EventError: 'read /dev/stdin: resource temporarily unavailable'

But it seems harmless. We could disable event error logging to get rid of it but it could be useful elsewhere so I haven’t changed anything.

Closing this issue.

@MunifTanjim I have seen it before but I think it wasn’t clear whether it is against TOS or not. In any case, I think the discussion on tcell side is going in the direction to fix the issue in a different way.

@jeffs Sorry for misleading you with the log file location. I guess that’s the path Mac uses for temp files.

@jeffs @thezeroalpha It is unfortunate that I don’t have a Mac to investigate this issue. I have marked the issue with help wanted tag to hopefully attract a Mac developer to work on this. In the meantime, you may try to get used to lfcd and quit workflow rather than spawning a shell inside lf.
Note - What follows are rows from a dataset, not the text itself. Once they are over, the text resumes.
Lemma cleanDirectory_ok d orphans :
  checkResult d = Some orphans → (∀ v l, (v, l) ∈ lineages d → ∃ w, clean l remove = Ok w) → NoDup (map fst (archives d)) →
  ∃ c d', cleanDirectory r remove merge d = (Ok c, d') ∧ cacheExisted d' = cacheExisted d ∧
    (∀ x, x ∈ actions d' → effect d orphans x) ∧
    (∀ p a, (p, a) ∈ archives d' ↔ (p, a) ∈ archives d ∧ p ∉ removedOf (lineages d) a) ∧
    (∀ f, f ∈ removedFiles c ↔ f ∈ orphans ∨ ∃ p a, (p, a) ∈ archives d ∧ f ∈ removedOf (lineages d) a) ∧
    (cacheExisted d = true → isImmutable r = false →
      WriteCache (map fst (archives d')) ∈ actions d' ∨
      cacheOutOfSync d = false ∧ archives d' = archives d ∧ (∀ p a, (p, a) ∈ archives d → removedOf (lineages d) a = []) ∧
        ∀ v l w, (v, l) ∈ lineages d → clean l remove = Ok w → toDelete w = ∅).
Proof.
  intros Hck Htot Hkeys. unfold cleanDirectory.
  unfold mbind at 1, M_bind at 1, gets at 1. rewrite Hck. unfold mbind at 1, M_bind at 1, mret at 1, M_ret at 1.
  unfold mbind at 1, M_bind at 1, gets at 1.
  destruct (cleanLineages_ok (lineages d) (mkCleaned false false ∅) d Htot) as (c & acts & Hrun & Hacts & Hc).
  unfold mbind at 1, M_bind at 1. rewrite Hrun. unfold mbind at 1, M_bind at 1, gets at 1. cbn [archives act].
  destruct (rest_ok (allMergedSizes c) (lineages d) (archives d) Hkeys) as [Hrest Hnil]. cbn zeta in Hrest, Hnil.
  pose proof (elem_of_removed (allMergedSizes c) (lineages d) (archives d)) as Hremoved.
  pose proof (elem_of_archive_actions (allMergedSizes c) (lineages d) (archives d)) as Hactions.
  set (cleaned := cleanArchives r remove (allMergedSizes c) (lineages d) (archives d)) in *.
  set (rest := filter _ (archives d)) in *. set (removed := flat_map (λ x, x.2.1.1) cleaned) in *.
  clearbody rest removed cleaned.
  unfold mbind, M_bind, modify, gets, mret, M_ret. cbn [set_archives act cacheExisted cacheOutOfSync].
  set (regen := cacheExisted d && _).
  set (a1 := flat_map (λ x, x.2.2) cleaned) in *.
  set (a2 := if regen && negb (isImmutable r) then [WriteCache (map fst rest)] else []).
  set (a3 := if remove then map Unlink orphans else []).
  eexists _, (set_archives rest (act (acts ++ a1 ++ a2 ++ a3) d)). split.
  { subst a2 a3. destruct regen, (isImmutable r), remove; cbn [andb negb app];
      rewrite ?app_nil_r, <- ?act_act; try reflexivity; unfold act, set_archives; cbn; by rewrite <- ?app_assoc. }
  split; [done|]. split; [|split; [exact Hrest|split]].
  - cbn. intros x Hx. rewrite !elem_of_app in Hx. destruct Hx as [Hx|[Hx|[Hx|[Hx|Hx]]]].
    + by apply ef_before.
    + by apply ef_lineages, Hacts.
    + destruct (Hactions x Hx) as (p & a & Hin & Hxa). by eapply ef_archive.
    + subst a2. destruct (regen && negb (isImmutable r)); [|by apply elem_of_nil in Hx].
      apply list_elem_of_singleton in Hx as ->. apply ef_cache.
    + subst a3. destruct remove eqn:Hr; [|by apply elem_of_nil in Hx].
      apply list_elem_of_fmap in Hx as (f & -> & Hf). by apply ef_orphan.
  - intros f. cbn [removedFiles]. rewrite elem_of_dedup, elem_of_nil, elem_of_app, Hremoved. tauto.
  - intros Hex Himm. cbn [archives set_archives actions act].
    destruct (regen && negb (isImmutable r)) eqn:Hreg.
    { left. rewrite !elem_of_app. right. right. right. left. subst a2. rewrite ?Hreg. by left. }
    right. rewrite Himm, andb_true_r in Hreg. unfold regen in Hreg. rewrite Hex in Hreg. cbn [andb] in Hreg.
    rewrite !orb_false_iff, !negb_false_iff, bool_decide_eq_true in Hreg. destruct Hreg as [[_ [Hcr Hrem]] Hsync].
    apply bool_decide_eq_true_1 in Hrem. destruct (Hnil Hrem) as [-> Hall].
    destruct (Hc Hcr) as [_ Hdel]. done.
Qed.

(** ** What a complete backup keeps *)

(** The files of the directory of a lineage are in it. *)
Definition listed_in_place : Prop :=
  ∀ p fs f, list_ r (dirname (normalize p)) = Ok fs → f ∈ fs → dirname (normalize f) = dirname (normalize p).

Lemma lineageOf_disks p q :
  listed_in_place → q ∈ diskPaths (lineageOf (dirname (normalize p))) → dirname q = dirname (normalize p).
Proof.
  intros Hpl Hq. pose proof (initLineage_ok p) as Hi. unfold initLineage in Hi. destruct (Hhealthy p) as [Hns Hfs].
  destruct (list_ r (dirname (normalize p))) as [fs|e] eqn:Hl.
  - destruct (Hfs fs eq_refl) as (Hs & Ho & _).
    destruct (init_ok (openDisk r) (containsAllDataOf r) (readState r) _ merge fs Hs Ho) as (l0 & b & u & Hrun & Hr & _).
    rewrite Hi in Hrun. injection Hrun as E. rewrite E in Hq. cbn in Hq. apply (rd_disks _ _ _ _ _ Hr) in Hq.
    apply listDisks_spec in Hq as (f & Hf & _ & <-). by eapply Hpl.
  - unfold init in Hi. case_bool_decide; [done|]. injection Hi as E. rewrite <- E in Hq. by apply elem_of_nil in Hq.
Qed.

Lemma lineageOf_states p x i :
  (x, i) ∈ interruptedMerges (lineageOf (dirname (normalize p))) → MERGE_STATE_FILE_RE (basename (stateFilePath i)) ≠ None.
Proof.
  intros Hx. pose proof (initLineage_ok p) as Hi. unfold initLineage in Hi. destruct (Hhealthy p) as [Hns Hfs].
  destruct (list_ r (dirname (normalize p))) as [fs|e] eqn:Hl.
  - destruct (Hfs fs eq_refl) as (Hs & Ho & _).
    destruct (init_ok (openDisk r) (containsAllDataOf r) (readState r) _ merge fs Hs Ho) as (l0 & b & u & Hrun & _ & Hint & _).
    rewrite Hi in Hrun. injection Hrun as E. rewrite E in Hx. cbn in Hx. rewrite Hint in Hx.
    apply (findInterruptedMerges_spec (openDisk r) (containsAllDataOf r) _ _ merge) in Hx as (f & _ & Hf & ->). unfold mergeParent in Hf.
    unfold readInterrupted. destruct (readState r f); cbn; by destruct (MERGE_STATE_FILE_RE (basename f)).
  - unfold init in Hi. case_bool_decide; [done|]. injection Hi as E. rewrite <- E in Hx. by apply elem_of_nil in Hx.
Qed.
Lemma allocate_run requests id force s raw :
  well_keyed s → store s !! id = Some raw →
  match allocate id force requests (limits_in s id) with
  | Ok l => ∃ s', allocateLimitsInResourceSet allGroups requests id force s = (Ok tt, s') ∧ charged s id (amount requests) s' ∧
      limits_in s' id = l
  | Throw e => allocateLimitsInResourceSet allGroups requests id force s = (Throw e, s)
  end.
Proof.
  intros Hk Hs. unfold allocateLimitsInResourceSet, mbind, M_bind, lift. rewrite (getResourceSet_run s id raw Hs).
  unfold limits_in. rewrite Hs. destruct (allocate id force requests (limits (normalize raw))) as [l|e] eqn:E; [|done].
  destruct (allocate_used _ _ _ _ _ E) as [Hu Hl].
  destruct (save_run (with_limits (normalize raw) l) s) as [c Hrun]. rewrite Hrun.
  assert (rs_id (with_limits (normalize raw) l) = id) as -> by by apply Hk. eexists. split; [done|]. split.
  - by apply charged_put.
  - fold (limits_in (clear c (put id (to_raw (with_limits (normalize raw) l)) s)) id). rewrite limits_in_put. by rewrite decide_True.
Qed.

Lemma release_run requests id s raw :
  well_keyed s → store s !! id = Some raw → nonneg requests → (∀ r, amount requests r ≤ used_in s id r) →
  ∃ s', releaseLimitsInResourceSet allGroups requests id s = (Ok tt, s') ∧ charged s id (λ r, - amount requests r) s'.
Proof.
  intros Hk Hs Hn Ha. unfold releaseLimitsInResourceSet, mbind, M_bind. rewrite (getResourceSet_run s id raw Hs).
  destruct (release_used requests (limits (normalize raw)) Hn) as [Hu Hl].
  { intros r. specialize (Ha r). unfold used_in, limits_in in Ha. by rewrite Hs in Ha. }
  destruct (save_run (with_limits (normalize raw) (release requests (limits (normalize raw)))) s) as [c Hrun]. rewrite Hrun.
  assert (rs_id (with_limits (normalize raw) (release requests (limits (normalize raw)))) = id) as -> by by apply Hk.
  eexists. split; [done|]. apply charged_put; [done|done| |done]. intros r. rewrite Hu. lia.
Qed.
Lemma forget_pool_ok id s :
  pools_ok s →
  ∃ q, for_each (q_sets (quotas s)) (λ set,
         on_quotas (q_removeLimit (ipPoolKey id) set) ;; on_quotas (q_removeIpPool id set)) s = (Ok tt, set_quotas q s)
    ∧ q_inv q ∧ (∀ set, set ∈ q_sets q ↔ set ∈ q_sets (quotas s)) ∧ (∀ vm, q_setOf q vm = q_setOf (quotas s) vm)
    ∧ (∀ set, set ∈ q_sets (quotas s) → q_usage q set (ipPoolKey id) = 0)
    ∧ ∀ set i, i ≠ id → q_usage q set (ipPoolKey i) = q_usage (quotas s) set (ipPoolKey i).
Proof.
  intros [_ _ Hq]. set (sets := q_sets (quotas s)).
  destruct (for_each_all (λ w, ∃ q, w = set_quotas q s ∧ q_inv q ∧ (∀ set, set ∈ q_sets q ↔ set ∈ sets) ∧
      (∀ vm, q_setOf q vm = q_setOf (quotas s) vm) ∧
      ∀ set i, i ≠ id → q_usage q set (ipPoolKey i) = q_usage (quotas s) set (ipPoolKey i))
    (λ set w, q_usage (quotas w) set (ipPoolKey id) = 0)
    (λ set, on_quotas (q_removeLimit (ipPoolKey id) set) ;; on_quotas (q_removeIpPool id set)) sets s)
    as (w & Hrun & (q & -> & Hiq & Hsets & Hof & Hus) & Hz & _).
  { intros set w Hset (q & -> & Hiq & Hsets & Hof & Hus).
    destruct (removeLimit_law (ipPoolKey id) set q Hiq) as (q1 & Hq1 & [I1 S1 O1 U1]); [by apply Hsets|].
    destruct (removeIpPool_law id set q1 I1) as (q2 & Hq2 & [I2 S2 O2 U2]); [by apply S1, Hsets|].
    exists (set_quotas q2 s). split.
    { unfold mbind, M_bind, on_quotas. cbn [quotas set_quotas]. rewrite Hq1. cbn [quotas set_quotas]. by rewrite Hq2. }
    split; [exists q2; split; [done|]; split; [done|]; split; [intros x; by rewrite S2, S1|]; split; [intros x; by rewrite O2, O1|]|split].
    - intros x i Hi. rewrite U2, U1, decide_False, Hus by (done || by intros [_ ?%(inj _)]). lia.
    - cbn [quotas set_quotas]. rewrite U2, U1, decide_True by done. lia.
    - intros y. cbn [quotas set_quotas]. intros Hy. rewrite U2, U1, Hy. case_decide; lia. }
  { exists (quotas s). by destruct s. }
  exists q. split_and!; [done..| |done]. intros set Hset. apply (Hz set Hset).
Qed.
Lemma exclusive_witness :
  ∃ s, lock_run [AcquireLock; AcquireLock; Enter 0; Release 0; Enter 1] s ∧
    (0%nat ∈ inside s → 0%nat = 1%nat) ∧ ((0 < 1)%nat → 0%nat ∈ released s).
Proof.
  assert (lock_run [AcquireLock; AcquireLock; Enter 0; Release 0; Enter 1]
    (mkLock 2 ({[0%nat]} ∪ ∅) ({[1%nat]} ∪ (({[0%nat]} ∪ ∅) ∖ {[0%nat]})))) as Hrun.
  { apply (run_step [AcquireLock; AcquireLock; Enter 0; Release 0] (mkLock 2 ({[0%nat]} ∪ ∅) (({[0%nat]} ∪ ∅) ∖ {[0%nat]}))).
    2:{ apply step_enter; [lia|set_solver|set_solver|right; set_solver]. }
    apply (run_step [AcquireLock; AcquireLock; Enter 0] (mkLock 2 ∅ ({[0%nat]} ∪ ∅))); [|apply step_release; set_solver].
    apply (run_step [AcquireLock; AcquireLock] (mkLock 2 ∅ ∅)); [|apply step_enter; [lia|set_solver|set_solver|by left]].
    apply (run_step [AcquireLock] (mkLock 1 ∅ ∅)); [|constructor]. apply (run_step [] (mkLock 0 ∅ ∅)); constructor. }
  eexists. split; [exact Hrun|]. apply (exclusive _ _ 1 0 Hrun). set_solver.
Defined.

Lemma deleteRangeAndRewrite_correct_witness :
  let new := rewritten test_hash (λ x, x) (rec_id record_a) [record_d; record_c] in
  ∃ s' last', deleteRangeAndRewrite test_hash (λ x, x) no_failure 4 (rec_id record_b) (rec_id record_b) abcd = (Ok tt, s')
    ∧ lastId s' = Some last'
    ∧ segment (records s') last' (rev new ++ [record_a]) NULL_ID
    ∧ map content (rev new) = rev (map (λ r, content r) [record_d; record_c])
    ∧ (∀ r, r ∈ [record_d; record_c] ++ [] ++ [record_b] → records s' !! rec_id r = None)
    ∧ (verified test_hash (records abcd) NULL_ID (rec_id record_a) [record_a] NULL_ID → NULL_ID ∉ ids new →
       verified test_hash (records s') NULL_ID last' (rev new ++ [record_a]) NULL_ID).
Proof.
  apply (deleteRangeAndRewrite_correct test_hash (λ x, x) no_failure 4 abcd (rec_id record_d) [record_d; record_c]
    (rec_id record_b) [] record_b [record_a] NULL_ID).
  - done.
  - vm_compute. reflexivity.
  - apply segment_cons; [vm_compute; reflexivity..|]. apply segment_cons; [vm_compute; reflexivity..|]. apply segment_nil.
  - apply segment_cons; [vm_compute; reflexivity..|]. apply segment_nil.
  - apply segment_cons; [vm_compute; reflexivity..|]. apply segment_nil.
  - apply (bool_decide_unpack _). vm_compute. exact I.
  - apply Nat.leb_le. vm_compute. reflexivity.
  - apply (bool_decide_unpack _). vm_compute. exact I.
  - assert (Forall (λ id, records abcd !! id = None) (ids (rewritten test_hash (λ x, x) (rec_id record_a) [record_d; record_c]))) as Hf.
    { repeat constructor; vm_compute; reflexivity. }
    intros id Hid. rewrite Forall_forall in Hf. by apply Hf.
Defined.

(** ** Behaviours that the theorems show or leave out *)

Definition contents_of (s : Storage) : option (list jsval) :=
  match lastId s with Some last => map content <$> getFrom 9 (records s) last | None => Some [] end.

Definition lose (id : jstring) (s : Storage) : Storage := mkStorage (delete id (records s)) (lastId s).
Definition alter (id : jstring) (r : AuditRecord) (s : Storage) : Storage :=
  mkStorage (<[id := r]> (records s)) (lastId s).

Example loss_found : checkIntegrity test_hash 9 (lose (rec_id record_b) abcd) NULL_ID (rec_id record_d)
  = inl (MissingRecord (rec_id record_b) 2).
Proof. vm_compute. reflexivity. Qed.

Example alteration_found :
  checkIntegrity test_hash 9 (alter (rec_id record_c) (mkRecord (rec_id record_c) (text "x") (rec_id record_b)) abcd) NULL_ID (rec_id record_d)
  = inl (AlteredRecord (rec_id record_c) 1 (text "x") (rec_id record_b)).
Proof. vm_compute. reflexivity. Qed.

(** A member named [id] in the data of a record was changed: the check succeeds. *)
Example nested_id_unseen :
  content <$> records altered_call !! rec_id record_call = Some (call "yours")
  ∧ checkIntegrity test_hash 9 altered_call NULL_ID (rec_id record_call) = inr 5%nat.
Proof. split; vm_compute; reflexivity. Qed.

(** The recent records come back in the reverse order. *)
Example rewrite_reverses :
  contents_of abcd = Some (map text ["d"; "c"; "b"; "a"]%string) ∧
  contents_of (deleteRangeAndRewrite test_hash (λ x, x) no_failure 9 (rec_id record_a) (rec_id record_a) abcd).2
  = Some (map text ["b"; "c"; "d"]%string).
Proof. split; vm_compute; reflexivity. Qed.

(** With the two ends exchanged, the records that are older than both are lost. *)
Example exchanged_ends_lose :
  contents_of (deleteRangeAndRewrite test_hash (λ x, x) no_failure 9 (rec_id record_b) (rec_id record_c) abcd).2
  = Some (map text ["c"; "d"]%string).
Proof. vm_compute. reflexivity. Qed.

(** A record altered to follow itself makes the search of an identifier endless: nothing
    checks the hashes on the way. *)
Example circle_is_endless fuel :
  let s := alter (rec_id record_d) (mkRecord (rec_id record_d) (text "d") (rec_id record_d)) abcd in
  checkIntegrity test_hash fuel s NULL_ID (rec_id record_b) = inl Endless.
Proof.
  intros s. unfold checkIntegrity. rewrite bool_decide_eq_false_2 by (vm_compute; done).
  assert (lastId s = Some (rec_id record_d)) as -> by (vm_compute; reflexivity).
  assert (records s !! rec_id record_d = Some (mkRecord (rec_id record_d) (text "d") (rec_id record_d))) as Hd by (vm_compute; reflexivity).
  assert (reaches fuel (records s) (rec_id record_d) (rec_id record_b) = None) as ->; [|done].
  induction fuel as [|fuel IH]; cbn [reaches]; rewrite Hd, bool_decide_eq_false_2 by (vm_compute; done); [done|exact IH].
Qed.
Lemma ordered_well_formed log : (∀ i, phase_of i log ≠ None) → parents_going log → well_formed log.
Proof.
  induction log as [|e log IH] using rev_ind; intros Hn Hp; [constructor|].
  assert (∀ i, phase_of i log ≠ None) as Hn'.
  { intros i E. apply (Hn i). rewrite phase_of_snoc, E. by case_decide. }
  constructor.
  - apply IH; [done|]. intros l1 e' l2 p ->. apply (Hp l1 e' (l2 ++ [e])). by rewrite <- app_assoc.
  - specialize (Hn (ev_id e)). by rewrite phase_of_snoc, decide_True in Hn.
  - intros p. by apply (Hp log e []).
Qed.

Lemma ended_phase i log :
  match phase_of i log with
  | Some (Done st) => ∃ x, ended_of (events_of i log) = Some (st, x)
  | Some _ => ended_of (events_of i log) = None
  | None => True
  end.
Proof.
  unfold phase_of. induction (events_of i log) as [|e evs IH] using rev_ind; [done|]. rewrite map_app, foldl_app, ended_of_snoc.
  cbn. destruct (foldl next _ _) as [[| |]|], (type e); cbn; try done. by eexists.
Qed.

Fixpoint parents_ok (before log : list Event) : bool :=
  match log with
  | [] => true
  | e :: log =>
      match parent_of e with Some p => match phase_of p before with Some Going => true | _ => false end | None => true end
      && parents_ok (before ++ [e]) log
  end.

Lemma parents_ok_going log : parents_ok [] log = true → parents_going log.
Proof.
  assert (∀ log before, parents_ok before log = true → ∀ l1 e l2 p,
    log = l1 ++ e :: l2 → parent_of e = Some p → phase_of p (before ++ l1) = Some Going) as H; [|exact (H log [])].
  clear. induction log as [|e log IH]; intros before Hok l1 e' l2 p Hlog Hp; [by destruct l1|].
  cbn in Hok. apply andb_true_iff in Hok as [He Hok]. destruct l1 as [|e1 l1]; cbn in Hlog; injection Hlog as -> ->.
  - rewrite app_nil_r. rewrite Hp in He. by destruct (phase_of p before) as [[]|].
  - specialize (IH _ Hok l1 e' l2 p eq_refl Hp). by rewrite <- app_assoc in IH.
Qed.

(** C28: Whatever is called on tasks, the events they report can be made into logs when
    each subtask starts while its parent goes on; then the status of a log is the one of
    its task, and a task has a log once it is reported to have started. *)
Theorem tasks_logged ops now :
  let s := exec_all record ops (empty now) in
  parents_going (out s) →
  ∃ st, for_each (out s) makeOnProgress (mkLogs ∅ ∅ []) = (Ok tt, st)
    ∧ ∀ i, match tasks s !! i, logs st !! i with
           | Some t, Some l => log_status l = status t ∧ startData t = None ∧ (i ∈ active st ↔ status t = PENDING)
           | Some t, None => sink t = Handler → startData t ≠ None
           | None, o => o = None
           end.
Proof.
  intros s Hp. pose proof (exec_all_inv ops _ (inv_empty now)) as Hinv. fold s in Hinv.
  assert (∀ i, phase_of i (out s) ≠ None) as Hn.
  { intros i E. destruct (tasks s !! i) as [t|] eqn:Ht; [|by rewrite (inv_new _ Hinv i Ht) in E].
    destruct (inv_task _ Hinv i t Ht) as [Hno Hh He]. destruct (sink t) eqn:Hk.
    - destruct (Hno eq_refl) as [_ ?]. congruence.
    - destruct (Hh eq_refl) as [_ ?]. congruence.
    - destruct (He eq_refl) as [?|[? _]]; congruence. }
  destruct (consumed (out s) (ordered_well_formed _ Hn Hp)) as (root & st & Hrun & [_ _ Hsome _ Hlogs Hactive _]).
  exists st. split; [done|]. intros i. rewrite Hlogs. unfold log_of. pose proof (ended_phase i (out s)) as He.
  assert (phase_of i (out s) = Some NotStarted → started_of (events_of i (out s)) = None) as Hnot.
  { intros E. by rewrite (phase_not_started _ _ E). }
  destruct (tasks s !! i) as [t|] eqn:Ht; [|by rewrite (Hnot (inv_new _ Hinv i Ht))].
  destruct (inv_task _ Hinv i t Ht) as [Hno Hh Hen]. destruct (sink t) eqn:Hk.
  - destruct (Hno eq_refl) as [_ E]. by rewrite (Hnot E).
  - destruct (Hh eq_refl) as [Hst E]. destruct (startData t) as [d|] eqn:Hd; [by rewrite (Hnot E)|].
    destruct (going_started _ _ E) as [[ts p] ->]. rewrite E in He. rewrite He. cbn. rewrite Hactive, E, Hst. done.
  - destruct (Hen eq_refl) as [E|(E & Hd & Hpd)]; [by rewrite (Hnot E)|]. destruct (some_started _ _ _ E) as [[ts p] ->]; [done|].
    rewrite E in He. destruct He as [x ->]. cbn. rewrite Hactive, E. done.
Qed.
Lemma cursor_parts day nm : isDayName day = true → name nm →
  minDay (Some (entry_path day nm)) = day ∧ minName (Some (entry_path day nm)) = nm.
Proof.
  intros Hd%day_name Hn. unfold minDay, minName. split; [|by apply basename_entry].
  rewrite entry_path_split, dirname_name by done.
  change (sep :: BACKUP_JOURNAL_DIR ++ sep :: day) with ((sep :: BACKUP_JOURNAL_DIR) ++ sep :: day).
  apply basename_name. by apply Hd.
Qed.

Lemma entry_path_lt d n d' n' : isDayName d = true → isDayName d' = true →
  lt_str (entry_path d n) (entry_path d' n') = lt_str d d' || (bool_decide (d = d') && lt_str n n').
Proof.
  intros [_ H1]%day_name [_ H2]%day_name. unfold entry_path.
  change (sep :: BACKUP_JOURNAL_DIR ++ sep :: ?x) with ((sep :: BACKUP_JOURNAL_DIR ++ [sep]) ++ x).
  replace (sep :: BACKUP_JOURNAL_DIR ++ sep :: d ++ sep :: n) with ((sep :: BACKUP_JOURNAL_DIR ++ [sep]) ++ d ++ sep :: n) by done.
  replace (sep :: BACKUP_JOURNAL_DIR ++ sep :: d' ++ sep :: n') with ((sep :: BACKUP_JOURNAL_DIR ++ [sep]) ++ d' ++ sep :: n') by done.
  rewrite lt_str_same, lt_str_app by congruence. done.
Qed.

Lemma entry_path_inj d n d' n' : isDayName d = true → isDayName d' = true →
  entry_path d n = entry_path d' n' → d = d' ∧ n = n'.
Proof.
  intros [_ H1]%day_name [_ H2]%day_name E. unfold entry_path in E. injection E as E.
  apply app_inj_1 in E as [-> E]; [by injection E as ->|congruence].
Qed.

(** What the two filters select is what comes after the cursor. *)
Lemma selected_after cursor day nm : good_cursor cursor → isDayName day = true → name nm →
  (lt_str day (minDay cursor) = false ∧ (day = minDay cursor → lt_str (minName cursor) nm = true)) ↔ after cursor (entry_path day nm).
Proof.
  intros Hc Hd Hn. destruct cursor as [c|]; cbn [after].
  - destruct Hc as (d & n & Hd' & Hn' & ->). destruct (cursor_parts d n Hd' Hn') as [-> ->].
    rewrite entry_path_lt by done. split.
    + intros [H1 H2]. destruct (decide (d = day)) as [->|Hne].
      * rewrite H2, bool_decide_true by done. apply orb_true_r.
      * rewrite (le_str_lt d day) by done. done.
    + rewrite orb_true_iff, andb_true_iff, bool_decide_eq_true. intros [Hlt|[-> Hlt]].
      * split; [by apply lt_str_asym|]. intros ->. by rewrite lt_str_irrefl in Hlt.
      * by rewrite lt_str_irrefl.
  - split; [done|]. intros _. split; [by destruct day|]. intros ->. done.
Qed.

(** ** A read *)

Lemma elem_of_list_dir {A} (dir : gmap jstring A) keep ignore l x :
  list_dir (Some dir) keep ignore = Ok l → x ∈ l ↔ is_Some (dir !! x) ∧ keep x = true.
Proof.
  intros [= <-]. rewrite list_elem_of_In, filter_In, in_map_iff. split.
  - intros (([k v] & <- & Hv) & Hk). apply list_elem_of_In, elem_of_map_to_list in Hv. split; [by eexists|done].
  - intros [[v Hv] Hk]. split; [|done]. exists (x, v). split; [done|]. by apply list_elem_of_In, elem_of_map_to_list.
Qed.

Lemma NoDup_list_dir {A} (dir : gmap jstring A) keep ignore l : list_dir (Some dir) keep ignore = Ok l → NoDup l.
Proof.
  intros [= <-]. apply NoDup_ListNoDup, List.NoDup_filter, NoDup_ListNoDup. apply NoDup_fst_map_to_list.
Qed.

Lemma names_of_day_ok j cursor day : ∃ names, names_of_day j cursor day = Ok names ∧ NoDup names ∧
  ∀ nm, nm ∈ names ↔ is_Some (file_of j day nm) ∧ (day = minDay cursor → lt_str (minName cursor) nm = true).
Proof.
  unfold names_of_day, file_of. destruct (day_of j day) as [files|].
  - set (keep := λ nm, if bool_decide (day = minDay cursor) then lt_str (minName cursor) nm else true).
    exists (List.filter keep (map fst (map_to_list files))). split; [done|]. split; [by apply (NoDup_list_dir files keep true)|].
    intros nm. rewrite (elem_of_list_dir files keep true _ nm eq_refl). unfold keep. case_bool_decide; naive_solver.
  - exists []. split; [done|]. split; [constructor|]. intros nm. split; [by intros ?%not_elem_of_nil|]. intros [[? ?] _]. done.
Qed.

Lemma find_entries_ok j cursor days : NoDup days → ∃ found, find_entries j cursor days = Ok found ∧ NoDup found ∧
  ∀ day nm, (day, nm) ∈ found ↔ day ∈ days ∧ is_Some (file_of j day nm) ∧ (day = minDay cursor → lt_str (minName cursor) nm = true).
Proof.
  induction 1 as [|day days Hn _ (found & Hf & Hd & IH)]; cbn.
  { exists []. split; [done|]. split; [constructor|]. intros. rewrite !elem_of_nil. naive_solver. }
  destruct (names_of_day_ok j cursor day) as (names & -> & Hd' & Hin). cbn. rewrite Hf. cbn.
  eexists. split; [done|]. split.
  - apply NoDup_app. split; [|split; [|done]].
    + apply NoDup_fmap_2; [|done]. by intros ?? [= ->].
    + intros [d n] (m & [= -> ->] & _)%list_elem_of_fmap [Hx _]%IH. done.
  - intros d n. rewrite elem_of_app, list_elem_of_fmap, IH, elem_of_cons. setoid_rewrite Hin. naive_solver.
Qed.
Your issues sound similar in some ways but also different in some others. It might be the case that you both have different MacOS versions and there might have been tty related changes recently in MacOS. We don’t directly manipulate tty in lf so it is highly possible that this is a termbox/tcell related problem. If you have Go installed, I may try to come up with a small toy program for you to run and confirm that this is the case, and then we can report the issue back to tcell repo, where devs are more likely to have a better understanding of the problem.